S’adressant à la foule, à la suite de la capitulation allemande, le 7 mai 1945, le Premier ministre lui lance : « C’est votre victoire! » Le public lui répond dans une immense clameur: « Non c’est la vôtre! » Puis il reprend: « C’est la victoire de la liberté, de toute notre histoire, nous n’avons jamais connu plus grand jour qu’aujourd’hui. Chacun, homme ou femme, a fait de son mieux. Chacun a essayé. Ni les longues années, ni les dangers ni les féroces attaques de l’ennemi n’ont en quoi que ce soit, entamé la détermination indépendante de la nation britannique. »
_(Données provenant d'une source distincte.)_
#[export] Instance auxiliary_serializable : Serializable CoreAuxiliaryData AuxiliaryData.t := {
  toCbor_of := AuxiliaryData.toCbor;
  fromCbor_of := AuxiliaryData.fromCbor;
  toCore_of := AuxiliaryData.toCore;
  fromCore_of := AuxiliaryData.fromCore;
  bytesOf := auxBytes;
  validCore := isAuxiliary;
  typed a := true
}.

Lemma remember_is c a cbor : auxIs c a -> auxIs c (AuxiliaryData.remember a cbor).
Proof. by intros []. Qed.

Lemma aux_not_null c : auxParts c -> not_null (auxBytes c).
Proof.
  intros Hp. pose proof Hp as [Hb _ _ _ _]. destruct (aux_form c) as [g Eb Es|g Eb Hn E|_ ->].
  - rewrite (metadata_bytes c g) by done. rewrite Eb in Hb. by apply (@bytesOf_not_null _ _ general_serializable general_laws).
  - rewrite (array_bytes c g) by done. apply (starts_not_null Array); [done|]. by apply starts_record.
  - apply (starts_not_null Tag); [done|]. by apply starts_head.
Qed.

#[export] Instance auxiliary_laws : SerializableLaws CoreAuxiliaryData AuxiliaryData.t.
Proof.
  split; cbn [bytesOf validCore fromCore_of fromCbor_of auxiliary_serializable].
  - intros c Hp%aux_parts. by apply aux_field.
  - intros c Hp%aux_parts. by apply aux_not_null.
  - intros c Hp%aux_parts. destruct (aux_fromCore c Hp) as (a & E & Ha & Ho). exists a. split; [done|].
    split; [by apply aux_toCore|by apply aux_toCbor].
  - intros c Hp%aux_parts Hz. destruct (aux_fromCbor c Hp Hz) as (a & E & Ha). eexists. split; [exact E|].
    split; [by apply aux_toCore, remember_is|]. destruct (aux_field c Hp). by apply cached_some.
  - eapply accepts_weaken; [apply aux_accepts|]. done.
Qed.

(** ** Metadata and auxiliary data: the properties
    The round trip of the auxiliary data of a transaction in the encodings of
    three eras, its decoder on any blob, and three cases in which metadata and
    auxiliary data are not what the code means them to be. *)

Lemma auxiliary_empty a : AuxiliaryData.fromCbor "" = Ok a -> False.
Proof. assert (exists e, AuxiliaryData.fromCbor "" = Throw e) as [e ->] by (eexists; vm_compute; reflexivity). done. Qed.

Lemma auxiliary_remembers cbor a : AuxiliaryData.fromCbor cbor = Ok a -> AuxiliaryData.originalBytes a = Some cbor.
Proof.
  unfold AuxiliaryData.fromCbor, decode. unfold mbind, ST_bind. destruct (AuxiliaryData.readAuxiliaryData _) as [[x|e|] r]; [|done..]. by intros [= <-].
Qed.

(** C37. Auxiliary data survive serialization in the encoding the ledger
    specifies for their parts: bare metadata, an array of metadata and native
    scripts, or the tagged map of the Alonzo and later eras. The object made
    from a core value is written so, and the bytes are read back to an object
    for the same value that is written as the same bytes. *)
Theorem auxiliary_round_trip c : isAuxiliary c = true -> zlen (auxBytes c) < 2 ^ 53 ->
  (exists a, AuxiliaryData.fromCore c = Ok a /\ AuxiliaryData.toCore a = Ok c /\ AuxiliaryData.toCbor a = Ok (Buffer_to_hex (auxBytes c))) /\
  (exists a, AuxiliaryData.fromCbor (Buffer_to_hex (auxBytes c)) = Ok a /\ AuxiliaryData.toCore a = Ok c /\
    AuxiliaryData.toCbor a = Ok (Buffer_to_hex (auxBytes c))).
Proof.
  intros Hc Hz. split; [exact (fromCore_standsFor c Hc)|exact (fromCbor_standsFor c Hc Hz)].
Qed.

(** The decoder of auxiliary data on any blob: it ends with an object or an
    error, and encoding the result gives the blob back. *)
Theorem auxiliary_decode_total cbor : zlen (Buffer_from_hex cbor) < 2 ^ 53 ->
  AuxiliaryData.fromCbor cbor <> OutOfFuel /\ forall a, AuxiliaryData.fromCbor cbor = Ok a -> AuxiliaryData.toCbor a = Ok cbor.
Proof.
  intros Hz. destruct (aux_accepts cbor Hz) as [Hf _]. split; [done|]. intros a E. unfold AuxiliaryData.toCbor.
  rewrite (auxiliary_remembers _ _ E). unfold cached, remembered. destruct (String.eqb_spec cbor "") as [->|]; [by apply auxiliary_empty in E|done].
Qed.

(** *** Metadata *)

(** No operation of the class remembers a blob. *)
Lemma general_forgets : (forall m, GeneralTransactionMetadata.originalBytes (GeneralTransactionMetadata.new m) = None) /\
  (forall g m, GeneralTransactionMetadata.originalBytes (GeneralTransactionMetadata.setMetadata g m) = None) /\
  (forall cbor g, GeneralTransactionMetadata.fromCbor cbor = Ok g -> GeneralTransactionMetadata.originalBytes g = None) /\
  (forall c g, GeneralTransactionMetadata.fromCore c = Ok g -> GeneralTransactionMetadata.originalBytes g = None).
Proof.
  split_and!; [done..| |].
  - intros cbor g. unfold GeneralTransactionMetadata.fromCbor, decode. unfold mbind, ST_bind. destruct (call CborReader.readStartMap _) as [[n|e|] r]; [|done..].
    destruct (readWhileNot _ _ r) as [[l|e|] r1]; [|done..]. destruct (call CborReader.readEndMap r1) as [[u|e|] r2]; [|done..]. by intros [= <-].
  - intros c g. unfold GeneralTransactionMetadata.fromCore. destruct (mapM _ _) as [l|e|]; cbn; [|done..]. by intros [= <-].
Qed.

(** The metadata of any two transactions compare equal:
    [GeneralTransactionMetadata.equals] first compares the remembered blobs,
    which no constructor, decoder or setter of the class ever sets, so that two
    unset blobs are found equal whatever metadata the objects hold. *)
Theorem metadata_equals_is_always_true c c' g g' : GeneralTransactionMetadata.fromCore c = Ok g ->
  (GeneralTransactionMetadata.fromCore c' = Ok g' \/ exists cbor, GeneralTransactionMetadata.fromCbor cbor = Ok g') ->
  GeneralTransactionMetadata.equals g g' = true.
Proof.
  destruct general_forgets as (_ & _ & Hb & Hc). intros E%Hc E'. unfold GeneralTransactionMetadata.equals. rewrite E, bool_decide_eq_true_2; [done|].
  destruct E' as [E'%Hc|(cbor & E'%Hb)]; by rewrite E'.
Qed.

(** An integer below the range of a CBOR integer is read back as the next. *)
Lemma negative_bignum_is_shifted : (cbor ← metadatumToCbor (newMetadatumInteger (- 2 ^ 64 - 1)); d ← metadatumFromCbor cbor; metadatumToCore d) =
  Ok (BigIntMetadatum (- 2 ^ 64)).
Proof. vm_compute. reflexivity. Qed.

(** A tag other than those of big integers gives an object whose conversion to
    a core value is a type error. *)
Lemma other_tag_has_no_value : exists d m, metadatumFromCbor "c100" = Ok d /\ metadatumToCore d = Throw (JsError m).
Proof. eexists _, _. vm_compute. split; reflexivity. Qed.

(** The value of an unknown key is read as a key: the map from 9 to 0 and from
    a map to 9 is decoded to the metadata of that map. *)
Lemma unknown_key_shifts : exists a, AuxiliaryData.fromCbor "d90103a20900a1010209" = Ok a /\ AuxiliaryData.toCore a <> Ok {| blob := None; auxiliaryScripts := None |}.
Proof. eexists. vm_compute. split; [reflexivity|done]. Qed.

(** *** Witnesses *)

Definition demo_metadata : list (Z * Metadatum) :=
  [(674, MapMetadatum [(StringMetadatum [109; 115; 103], ArrayMetadatum [BigIntMetadatum 5; BigIntMetadatum (2 ^ 64)])]); (1, Uint8ArrayMetadatum [1; 2])].

Definition demo_auxiliary : CoreAuxiliaryData := {|
  blob := Some demo_metadata;
  auxiliaryScripts := Some [CorePlutus {| plutusBytes := "4d01"; version := V2 |}]
|}.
Ce livre illustre à merveille ce qui fait la force d’une authentique démocratie. Churchill n’est pas un autocrate et encore moins un dictateur. Ses décisions émanent d’une discussion interne au War Cabinet. Il s’entoure de responsables civils et militaires qui lui tiennent tête, choisis pour leur forte personnalité et leur intelligence. Il ne supporte pas les courtisans qui ne durent jamais longtemps auprès de lui. Il n’a pas besoin de larves obséquieuses autour de lui mais de caractères. Il attend de son entourage qu’il lui résiste même violemment quand c’est nécessaire et qu’il réponde à ses colères. Il dirige le Royaume-Uni non par des oukases impérieux, lancés de là-haut ou des coups de menton prétentieux, mais par la force de conviction et de persuasion. Il peut arriver que des hauts responsables, y compris des généraux ou amiraux refusent d’appliquer ses ordres, en pleine guerre: cela signifie qu’il n’a pas réussi à les convaincre du bienfondé de ses initiatives. Mais quand son génie s’exprime au travers des formules magiques, il entraîne tout un peuple derrière lui.
© Maxime Tandonnet
Churchill, Andrew Roberts (trad Antoine Capet), Perrin, 2020
Haut fonctionnaire français, ancien conseiller à la Présidence de la République sur les questions relatives à l’immigration, l’intégration des populations d’origine étrangère, ainsi que les sujets relatifs au ministère de l’Intérieur, Maxime Tandonnet, contributeur régulier du FigaroVox, a notamment publié André Tardieu. L’incompris (Perrin, 2019).